My current setup has a network running from my smartphone (it is running DHCP) with a laptop monitoring all the traffic on the network.
What I need is for my Fio Xbees to dump the RSSI of the "access point" (Smartphone) onto the network so my laptop can pull the data.
Thus, to/from is not important as far as the packet is concerned, I just need the data dropped on the "wire" for my laptop to later parse, which is good because Serial.print* sends out a broadcast to 255.255.255.255:fffff.

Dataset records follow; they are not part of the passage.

(** ** At most one holder per promise *)

Lemma WF_frame (w w' : World) :
  tasks w' = tasks w -> xhrs w' = xhrs w -> promises w' = promises w -> WF w -> WF w'.
Proof.
  intros Ht Hx Hp [W1 W2 W3]. unfold holders in *.
  split; unfold holders; rewrite ?Ht, ?Hx, ?Hp; assumption.
Qed.

Lemma WF_alloc (l : list pstate) (w : World) :
  WF w -> WF (with_promises (fun ps => ps ++ l) w).
Proof.
  intros [W1 W2 W3]. split; simpl.
  - exact W1.
  - eapply Forall_impl; [exact W2|]. intros q Hq. simpl in *. rewrite length_app. lia.
  - eapply Forall_impl; [exact W3|]. intros k Hk. simpl in *.
    apply lookup_app_l_Some. exact Hk.
Qed.

Lemma WF_settle (q : nat) (s : pstate) (w : World) :
  q ∉ (target <$> tasks w) -> WF w -> WF (settle q s w).
Proof.
  intros Hq HW. unfold settle. destruct (promises w !! q) as [[]|]; try exact HW.
  destruct HW as [W1 W2 W3]. split; simpl.
  - exact W1.
  - rewrite length_insert. exact W2.
  - apply Forall_forall. intros k Hk.
    rewrite list_lookup_insert_ne.
    + exact (proj1 (Forall_forall _ _) W3 k Hk).
    + intros ->. apply Hq. apply list_elem_of_fmap. exists k. split; [reflexivity | exact Hk].
Qed.

Lemma orphan_not_target (q : nat) (w : World) : orphan q w -> q ∉ (target <$> tasks w).
Proof. intros [_ Hno] Hin. apply Hno. unfold holders. apply elem_of_app. left. exact Hin. Qed.

Lemma WF_suspend (k : task) (w : World) :
  orphan (target k) w -> promises w !! target k = Some Pending ->
  WF w -> WF (suspend k w).
Proof.
  intros [Hlt Hno] Hp [W1 W2 W3]. split.
  - rewrite holders_suspend. apply NoDup_cons. split; assumption.
  - rewrite holders_suspend. constructor; assumption.
  - simpl. apply Forall_app. split; [exact W3 | constructor; [exact Hp | constructor]].
Qed.

Lemma WF_xhr_add (x : xhr) (w : World) :
  orphan (x_promise x) w -> WF w -> WF (with_xhrs (fun xs => xs ++ [x]) w).
Proof.
  intros [Hlt Hno] [W1 W2 W3]. split.
  - rewrite holders_xhr_add. apply NoDup_cons. split; assumption.
  - rewrite holders_xhr_add. constructor; assumption.
  - exact W3.
Qed.

Lemma WF_drop (i : nat) (k : task) (w : World) :
  tasks w !! i = Some k -> WF w ->
  WF (drop_task i w)
  /\ orphan (target k) (drop_task i w)
  /\ promises (drop_task i w) !! target k = Some Pending.
Proof.
  intros Hi [W1 W2 W3].
  pose proof (holders_drop i k w Hi) as Hperm.
  rewrite Hperm in W1, W2. apply NoDup_cons in W1 as [Hno W1].
  apply Forall_cons in W2 as [Hlt W2].
  split_and!.
  - split; [exact W1 | exact W2 |]. simpl. apply Forall_delete. exact W3.
  - split; [exact Hlt | exact Hno].
  - exact (proj1 (Forall_lookup _ _) W3 i k Hi).
Qed.

Lemma WF_fresh (w : World) :
  WF w ->
  orphan (length (promises w)) (with_promises (fun ps => ps ++ [Pending]) w)
  /\ promises (with_promises (fun ps => ps ++ [Pending]) w) !! length (promises w)
     = Some Pending.
Proof.
  intros [W1 W2 W3]. split; [split|]; simpl.
  - rewrite length_app. simpl. lia.
  - intros Hin. pose proof (proj1 (Forall_forall _ _) W2 _ Hin) as Hlt. simpl in Hlt. lia.
  - rewrite lookup_app_r by lia. rewrite Nat.sub_diag. reflexivity.
Qed.

Lemma WF_xhr_not_target (x : nat) (r : xhr) (w : World) :
  WF w -> xhrs w !! x = Some r -> x_promise r ∉ (target <$> tasks w).
Proof.
  intros [W1 _ _] Hx Hin. unfold holders in W1.
  apply NoDup_app in W1 as (_ & Hdisj & _). apply (Hdisj _ Hin).
  apply list_elem_of_fmap. exists r. split; [reflexivity|].
  apply list_elem_of_lookup. exists x. exact Hx.
Qed.

Ltac wf_step :=
  lazymatch goal with
  | |- WF (settle _ _ _) => apply WF_settle; [first [assumption | apply orphan_not_target; assumption] |]
  | |- WF (resolve _ _ _) => unfold resolve
  | |- WF (reject _ _ _) => unfold reject
  | |- WF (suspend _ _) => apply WF_suspend; [assumption | assumption |]
  | |- WF (with_promises (fun ps => ps ++ _) _) => apply WF_alloc
  | |- WF (with_xhrs (fun xs => xs ++ _) _) => apply WF_xhr_add; [assumption |]
  | |- WF (window_fetch _ _ _ _) => unfold window_fetch
  | |- WF (?g ?w1) => apply (WF_frame w1 (g w1)); [reflexivity | reflexivity | reflexivity |]
  end.

Ltac wf_tac := repeat (repeat case_match; first [assumption | wf_step]).

Lemma WF_refresh (w : World) : WF w -> WF (snd (refresh w)).
Proof.
  intros HW. unfold refresh. destruct (refreshPromise (this w)); [exact HW|].
  destruct (_ >? _)%Z; [exact HW|].
  unfold new_promise, window_fetch, updateLastRefresh. cbn [snd].
  set (w1 := with_localStorage _ w).
  assert (HW1 : WF w1) by (apply (WF_frame w); [reflexivity .. | exact HW]).
  destruct (WF_fresh w1 HW1) as [Ho0 Hp0].
  set (w2 := with_promises _ w1) in *.
  assert (HW2 : WF w2) by (apply WF_alloc; exact HW1).
  set (w3 := suspend (KRefreshFetch (length (promises w1))) (with_requests _ w2)).
  assert (HW3 : WF w3).
  { unfold w3. apply WF_suspend; [exact Ho0 | exact Hp0 |].
    apply (WF_frame w2); [reflexivity .. | exact HW2]. }
  destruct (WF_fresh w3 HW3) as [Ho1 Hp1].
  wf_step. apply WF_suspend; [exact Ho1 | exact Hp1 |]. apply WF_alloc. exact HW3.
Qed.

Lemma WF_gate (k : awaited -> task) (w : World) :
  WF w -> (forall a, target (k a) = length (promises w)) ->
  WF (suspend (k (fst (refresh (snd (new_promise w)))))
              (snd (refresh (snd (new_promise w))))).
Proof.
  intros HW Hk. cbn [new_promise snd].
  destruct (WF_fresh w HW) as [Ho Hp].
  set (w0 := with_promises _ w) in *.
  destruct (keep_refresh _ _ _ (keep_refl _ _ Ho)) as [Ho' He].
  apply WF_suspend.
  - rewrite Hk. exact Ho'.
  - rewrite Hk, He. exact Hp.
  - apply WF_refresh, WF_alloc, HW.
Qed.

Lemma WF_fetch (url : string) (options : obj) (ra : bool) (w : World) :
  WF w -> WF (snd (fetch url options ra w)).
Proof.
  intros HW. destruct (WF_fresh w HW) as [Ho Hp].
  destruct (gate options ra) eqn:Hg.
  - rewrite (fetch_gated _ _ _ _ Hg). cbn [snd].
    apply (WF_gate (fun a => KFetchGate a _ _ _ _) w HW). reflexivity.
  - rewrite (fetch_ungated _ _ _ _ Hg). cbn [snd new_promise].
    unfold fetch_send, window_fetch.
    apply WF_suspend; [exact Ho | exact Hp |]. wf_step. apply WF_alloc, HW.
Qed.

Lemma WF_upload (url file : string) (options : obj) (ra : bool) (w : World) :
  WF w -> WF (snd (upload url file options ra w)).
Proof.
  intros HW. destruct (WF_fresh w HW) as [Ho Hp].
  destruct (gate options ra) eqn:Hg.
  - rewrite (upload_gated _ _ _ _ _ Hg). cbn [snd].
    apply (WF_gate (fun a => KUploadGate a _ _ _ _ _ _) w HW). reflexivity.
  - rewrite (upload_ungated _ _ _ _ _ Hg). cbn [snd new_promise].
    unfold upload_send. destruct (Object_entries _).
    + apply WF_xhr_add; [exact Ho |]. apply WF_alloc, HW.
    + apply WF_alloc, HW.
Qed.

Lemma WF_resume (i : nat) (w : World) : WF w -> WF (resume i w).
Proof.
  intros HW. unfold resume. destruct (tasks w !! i) as [k|] eqn:Hi; [|exact HW].
  destruct (ready k w); [|exact HW].
  destruct (WF_drop i k w Hi HW) as (HW1 & Ho1 & Hp1).
  destruct k; simpl in Ho1, Hp1; cbn [run_task];
    unfold refresh_on_json, refresh_finally, fetch_after_gate, fetch_send, window_fetch,
      fetch_resolve_json, fetch_on_text, fetch_on_json, upload_after_gate, upload_send;
    wf_tac.
Qed.

Lemma WF_deliver (i : nat) (o : net_outcome) (w : World) : WF w -> WF (deliver i o w).
Proof.
  intros HW. unfold deliver. destruct (tasks w !! i) as [k|] eqn:Hi; [|exact HW].
  destruct (WF_drop i k w Hi HW) as (HW1 & Ho1 & Hp1).
  destruct k; simpl in Ho1, Hp1; try exact HW;
    unfold refresh_on_fetch, fetch_on_response; wf_tac.
Qed.

Lemma WF_on_xhr (x : nat) (f : xhr -> World -> World) (w : World) :
  WF w ->
  (forall r, x_promise r ∉ (target <$> tasks w) -> WF (f r w)) ->
  WF (on_xhr x f w).
Proof.
  intros HW Hf. unfold on_xhr. destruct (xhrs w !! x) as [r|] eqn:Hx; [|exact HW].
  apply Hf. exact (WF_xhr_not_target _ _ _ HW Hx).
Qed.
Lemma append_not_empty (a b : string) : b <> "" -> a +:+ b <> "".
Proof. intros Hb. destruct a; [exact Hb | discriminate]. Qed.

Lemma length_pos (a : string) : a <> "" -> (0 <? Z.of_nat (String.length a)) = true.
Proof.
  destruct a; [now intros H|]. intros _. apply Z.ltb_lt.
  cbn [String.length]. lia.
Qed.

Lemma encode_key_more (keyEscaped buf : string) (vs : list string) :
  buf <> "" ->
  url.encode_key keyEscaped buf vs = buf +:+ more_pairs keyEscaped vs.
Proof.
  revert buf. induction vs as [|v vs IH]; intros buf Hbuf.
  - cbn. now rewrite append_nil_r.
  - unfold url.encode_key in *. cbn [foldl more_pairs foldr].
    rewrite (length_pos buf Hbuf). rewrite IH.
    + fold (more_pairs keyEscaped vs). now rewrite !append_assoc.
    + first [ do 2 apply append_not_empty; discriminate
            | apply append_not_empty; discriminate ].
Qed.

(** X15.  The body of [WithFormInput] for a form of one key: the
    escaped key, [=] and the escaped value for each of its values in
    their order, joined by [&]; a key without values, like the empty
    form, gives the empty body. *)
Theorem WithFormInput_one_key (tc : testCase) (k v : string) (vs : list string) :
  (exists tc', WithFormInput {[ k := v :: vs ]} tc = Done tc'
     /\ input tc' = Some (strings_NewReader
          (url.QueryEscape k +:+ "=" +:+ url.QueryEscape v
           +:+ more_pairs (url.QueryEscape k) vs)))
  /\ (exists tc', WithFormInput {[ k := [] ]} tc = Done tc'
        /\ input tc' = Some (strings_NewReader ""))
  /\ (exists tc', WithFormInput ∅ tc = Done tc'
        /\ input tc' = Some (strings_NewReader "")).
Proof.
  assert (Hone : forall l, url.Values_Encode {[ k := l ]}
                           = url.encode_key (url.QueryEscape k) "" l).
  { intros l. unfold url.Values_Encode. rewrite map_to_list_singleton.
    cbn. now rewrite lookup_singleton_eq. }
  split; [|split].
  - eexists. split; [reflexivity|]. cbn. rewrite Hone.
    change (url.encode_key (url.QueryEscape k) "" (v :: vs))
      with (url.encode_key (url.QueryEscape k)
              (url.QueryEscape k +:+ "=" +:+ url.QueryEscape v) vs).
    rewrite encode_key_more.
    + now rewrite !append_assoc.
    + apply append_not_empty. discriminate.
  - eexists. split; [reflexivity|]. cbn. now rewrite Hone.
  - eexists. split; [reflexivity|]. cbn. unfold url.Values_Encode.
    now rewrite map_to_list_empty.
Qed.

I can make my devices broadcast any integer, but when I go into AT mode nothing aside from the initial DHCP handshake gets put on the wire. Any ideas?
void setup() {
Serial.begin(9600);
Serial.flush();
delay(1000);//enter AT mode start
Serial.print("+");//AT
Serial.print("+");//AT
Serial.print("+");//AT
Serial.flush();
delay(1000);//enter AT mode finish
while(Serial.available()>0){
Serial.write(Serial.read());
}
}
void loop(){
Serial.println("ATDB");
while(Serial.available()>0){
Serial.write(Serial.read());
}
delay(750);//3/4 a sec
}
Note, Serial.println("ATDB");
should cause the xbee to drop the RSSI on the wire; see
XBee_WiFi_AT_Commands.pdf
at digi.com.
The three "+"s at the start are how you move the device into AT mode; see Digi_International_90002124_G.pdf at mouser.com.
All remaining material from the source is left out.